La no reactividad, bien entendida, es no dejarnos llevar por nuestras emociones negativas extremas. Ante el rechazo es mejor tomar una actitud asertiva que ponga de manifiesto nuestras intenciones de una manera educada, sincera y no pasiva o agresiva. Pongamos un ejemplo:

 

Yo: Dame tu teléfono para vernos otro día.

Ella: (No percibe justificado el interés) No creo que sea buena idea darte mi teléfono.

Yo: (Actitud reactiva) ¿Pero tú quién te has creído que eres? Estoy aquí una hora hablando contigo y no me das el teléfono. Tú te lo pierdes, creída.

 

Esta es una reacción terriblemente reactiva y de mal gusto, pero creo que se entiende bien. Ante esta misma situación, si nos tomamos el rechazo como un paso más:

 

Yo: Dame tu teléfono para vernos otro día.

Ella: (No percibe justificado el interés) No creo que sea buena idea darte mi teléfono.

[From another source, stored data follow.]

Lemma log_compact s s' h m B x t : log_of s h m B -> kept s s' -> x <> [] ->
  let cut := fold_left (later_position other)
    (map te_position (hd_tail h) ++ match hd_cut h with Some c => [c] | None => [] end) None in
  getResource store s' x = Ok (snapshot_resource (mkSnapshot m cut (Some (hd_snapshot h)) (hd_tail h) t)) ->
  log_of s' (mkHead x cut [] (hd_coverage h) (hd_lastComplete h)) m B.
Proof.
  intros (sn & ch & all & tl & H) Hk Hx cut Hr.
  set (sn' := mkSnapshot m cut (Some (hd_snapshot h)) (hd_tail h) t) in *.
  exists sn', (tl ++ ch), (all ++ tl), []. destruct H. destruct ok_snapshot0 as [Hne Hsn]. destruct ok_cut0 as [Hc Hsc].
  assert (Ecut : cut = position_of <$> last (all ++ tl)).
  { unfold cut. rewrite ok_entries0, fold_left_app, latest_position, Hc; [|by eapply sorted_suffix|by eapply Forall_app in ok_dated0 as [_ ?]].
    rewrite last_app. destruct (last tl) as [i|] eqn:Ei, (last all) as [j|] eqn:Ej; cbn [fmap option_fmap option_map fold_left later_position]; try done.
    apply last_Some in Ei as [tl' ->]. apply last_Some in Ej as [all' ->].
    rewrite Forall_forall in ok_dated0.
    assert (Hij : earlier other j i) by (apply (sorted_across (all' ++ [j]) (tl' ++ [i])); [done|set_solver|set_solver]).
    by rewrite (proj2 (sorts_after_earlier j i ltac:(apply ok_dated0; set_solver) ltac:(apply ok_dated0; set_solver) Hij)). }
  split; cbn [hd_snapshot hd_cut hd_tail hd_coverage sn_mirror sn_cut sn']; rewrite ?app_nil_r; try done.
  - split; [done|]. unfold readSnapshot. by rewrite Hr.
  - apply (chain_next s' sn' (hd_snapshot h) sn); [done|done|by apply (readSnapshot_kept s)| |by apply (chain_kept s)].
    by apply (readIncrementals_kept s).
  - rewrite ok_perm0. apply Permutation_app_comm.
  - intros k t'. rewrite ok_sem0. split; [apply below_left|apply below_refl].
Qed.

(** ** Saving the head *)

(** The stored head [st] may lag the log's own [h]. *)
Definition behind (st h : HeadState) : Prop :=
  hd_snapshot st = hd_snapshot h ->
  (forall e, e ∈ hd_tail st -> p_id (te_position e) ∈ map (fun e => p_id (te_position e)) (hd_tail h)) /\
  forall k t, below (sem other (hd_coverage st) k t) (sem other (hd_coverage h) k t).

Lemma log_merge s st h m mst B : log_of s h m B -> log_of s st mst B -> behind st h ->
  let h' := merge_stored other h (Json st) in
  log_of s h' m B /\ behind st h' /\ behind h h' /\ behind h' h.
Proof.
  intros Hh Hst Hb h'. subst h'. unfold merge_stored. cbn [parse].
  assert (Hself : behind h h).
  { intros _. split; [|intros; apply below_refl]. intros y Hy. by apply (list_elem_of_fmap_2 (fun e => p_id (te_position e))). }
  destruct (jeqb (hd_snapshot st) (hd_snapshot h)) eqn:E; [|by split_and!].
  apply bool_decide_eq_true in E. destruct (Hb E) as [Ht Hc].
  assert (List.filter (fun e => negb (bool_decide (p_id (te_position e) ∈ map (fun e => p_id (te_position e)) (hd_tail h)))) (hd_tail st) = []) as ->.
  { apply filter_none. intros e He. rewrite bool_decide_true by by apply Ht. done. }
  rewrite app_nil_r. destruct Hh as (sn & ch & all & tl & H). destruct H.
  destruct Hst as (? & ? & ? & ? & Hst). destruct Hst as [_ _ _ _ _ _ _ _ _ _ _ _ _ _ _ Hstc _ _ Hstt].
  assert (Hsem : forall k t, sem other (mergeCoverage other (hd_coverage h) (hd_coverage st)) k t = sem other (hd_coverage h) k t).
  { intros k t. rewrite merge_sem by done. rewrite max_opt_comm. apply Hc. }
  split; [|split_and!].
  - exists sn, ch, all, tl. split; cbn [hd_snapshot hd_cut hd_tail hd_coverage]; try done.
    + intros k t. rewrite Hsem. apply ok_snap_sem0.
    + by apply merge_ok.
    + intros k t. by rewrite Hsem.
    + by apply (merge_times other (fun x => at_ms x <= B)).
  - intros _. cbn [hd_tail hd_coverage]. split; [done|]. intros k t. rewrite Hsem. apply Hc.
  - intros _. cbn [hd_tail hd_coverage]. split; [by apply Hself|]. intros k t. rewrite Hsem. apply below_refl.
  - intros _. cbn [hd_tail hd_coverage]. split; [by apply Hself|]. intros k t. rewrite Hsem. apply below_refl.
Qed.

(** ** A session *)

Abbreviation World := (S * ObservationLog)%type.

(** The app links to the head, whose stored text is a log in itself, perhaps
    behind this instance's. *)
Record linked s (l : ObservationLog) h B a app x r st mst : Prop := {
  lk_app : getApp store s = Ok a /\ getResource store s a = Ok app /\ log_ app = Some x;
  lk_subject : x <> [] /\ headSubject l = Some x;
  lk_stored : getResource store s x = Ok r /\ head_ r = Json st /\ log_of s st mst B;
  lk_log : log_of s h (current l) B;
  lk_behind : behind st h;
  lk_clean : dirty l = false -> same_meaning mst (current l);
}.

(** An app without a log. *)
Definition fresh_app s : Prop := readHead store s = Ok None.

Definition world_ok (w : World) B : Prop :=
  match head w.2 with
  | None => current w.2 = emptyMirror /\ dirty w.2 = false /\ fresh_app w.1
  | Some h => exists a app x r st mst, linked w.1 w.2 h B a app x r st mst
  end.

Lemma linked_new s parent name r0 l h B a app x r st mst :
  linked s l h B a app x r st mst ->
  linked (newResource store s parent name r0).1 l h B a app x r st mst.
Proof.
  intros [(H1 & H2 & H3) H4 (H5 & H6 & H7) H8 H9 H10]. pose proof (kept_new s parent name r0) as Hk.
  split; try done.
  - split_and!; [by rewrite host_app_new|by apply new_same|done].
  - split_and!; [by apply new_same|done|by apply (log_kept s)].
  - by apply (log_kept s).
Qed.

Lemma linked_later s l h B B' a app x r st mst : B <= B' -> linked s l h B a app x r st mst ->
  linked s l h B' a app x r st mst.
Proof.
  intros HB [H1 H2 (H3 & H4 & H5) H6 H7 H8]. split; try done; [split_and!; try done|]; by apply (log_later _ _ _ B).
Qed.

(** The mirror of an empty log. *)
Lemma log_first s y t :
  y <> [] -> getResource store s y = Ok (snapshot_resource (mkSnapshot emptyMirror None None [] t)) ->
  forall B, log_of s (mkHead y None [] [] None) emptyMirror B.
Proof.
  intros Hy Hr B. exists (mkSnapshot emptyMirror None None [] t), [], [], [].
  assert (Hok : coverage_ok []) by (split; [constructor|intros; constructor]).
  split; cbn [hd_snapshot hd_cut hd_tail hd_coverage app]; try done; try by constructor.
  - split; [done|]. unfold readSnapshot. by rewrite Hr.
Qed.

Lemma fresh_spec s : fresh_app s <-> exists a app, getApp store s = Ok a /\ getResource store s a = Ok app
  /\ (log_ app = None \/ log_ app = Some []).
Proof.
  unfold fresh_app, readHead. split.
  - destruct (getApp store s) as [a|]; [|done]. cbn. destruct (getResource store s a) as [app|] eqn:E; [|done].
    cbn. destruct (log_ app) as [[|c y]|] eqn:El; [| |]; intros H; [by exists a, app; auto| |by exists a, app; auto].
    destruct (getResource store s (c :: y)) as [r|]; [|done]. cbn in H. by destruct (parse _ _).
  - intros (a & app & -> & E & [Hl|Hl]); cbn; rewrite E; cbn; by rewrite Hl.
Qed.

Lemma fresh_new s parent name r : fresh_app s -> fresh_app (newResource store s parent name r).1.
Proof.
  rewrite !fresh_spec. intros (a & app & Ha & Hr & Hl). exists a, app. rewrite host_app_new. split; [done|]. split; [by apply new_same|done].
Qed.

Lemma fresh_save_head s x h r : getResource store s x = Ok r -> fresh_app s -> fresh_app (save store s x (SetHead h)).1.
Proof.
  rewrite !fresh_spec. intros Hx (a & app & Ha & Hr & Hl). destruct (save_cases s x (SetHead h) r Hx) as [Hcase Hsame].
  destruct (decide (a = x)) as [->|Hne]; [|exists a, app; rewrite host_app_save, Hsame by done; done].
  rewrite Hx in Hr. injection Hr as ->. destruct Hcase as [E|E]; eexists x, _; rewrite host_app_save; (split; [done|]); (split; [exact E|done]).
Qed.

(** The first head, with its app linked to it. *)
Lemma linked_first s a app x y t l B : getApp store s = Ok a -> getResource store s a = Ok (change (SetLog x) app) -> x <> [] -> y <> [] ->
  getResource store s x = Ok (change (SetHead (mkHead y None [] [] None)) no_texts) ->
  getResource store s y = Ok (snapshot_resource (mkSnapshot emptyMirror None None [] t)) ->
  headSubject l = Some x -> head l = Some (mkHead y None [] [] None) -> current l = emptyMirror -> dirty l = false -> world_ok (s, l) B.
Proof.
  intros Ha Happ Hx Hy Hrx Hry Hsub Hh Hc Hd. unfold world_ok. cbn [fst snd]. rewrite Hh.
  assert (forall B, log_of s (mkHead y None [] [] None) emptyMirror B) as Hlog by (by apply (log_first _ _ t)).
  exists a, (change (SetLog x) app), x, (change (SetHead (mkHead y None [] [] None)) no_texts), (mkHead y None [] [] None), emptyMirror.
  split; rewrite ?Hc.
  - by split_and!.
  - done.
  - split_and!; [done|done|apply Hlog].
  - apply Hlog.
  - intros _. split; [by intros e ?%elem_of_nil|]. intros; apply below_refl.
  - done.
Qed.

Yo: (Actitud no reactiva) Verás, Eva, creo que no me has entendido. (Con una sonrisa) Quiero tu teléfono porque me ha fascinado tu capacidad para conmoverme y ponerme nervioso y quiero descubrir si eres capaz de provocarme esto delante de una cerveza. Además, creo que si mañana por la mañana nos despertamos sabiendo que no tenemos medios para contactarnos nos sentiríamos muy desilusionados.

Ella: Anda, apunta, golfo…675….

 

¿Apreciáis la diferencia? Ella simplemente no percibía nuestro avance como algo legítimo. Utilizando la empatía y la afirmación de nuestras intenciones hemos cambiado su conducta.

Así pues, ante el rechazo no debemos enfadarnos ni interrumpir la interacción. Podemos hacer que el rechazo sea transitorio (créditos a Egoland) en base la actitud que mostremos ante lo que nos ha dicho. Nuestra actitud debe ser la de una persona valiosa, con experiencia y que sabe afrontar las situaciones en base a su complejidad.

En resumen, seremos gente que experimenta sus emociones y se alegra de reír, llorar, disfrutar, estar de bajón…unas personas que VIVEN sus emociones y que no se las dan de algo que no son. Personas que entienden que el rechazo es parte de la seducción y que no nos venimos abajo por cualquier rechazo menor. Que tenemos los recursos necesarios para darle la vuelta al rechazo y que no reaccionamos negativamente ante él.

Bueno chicos y chicas, hasta aquí otro artículo. Espero que la próxima vez que os digan “no”, sepáis transformarlo en un “sí”. Abrazoss!!!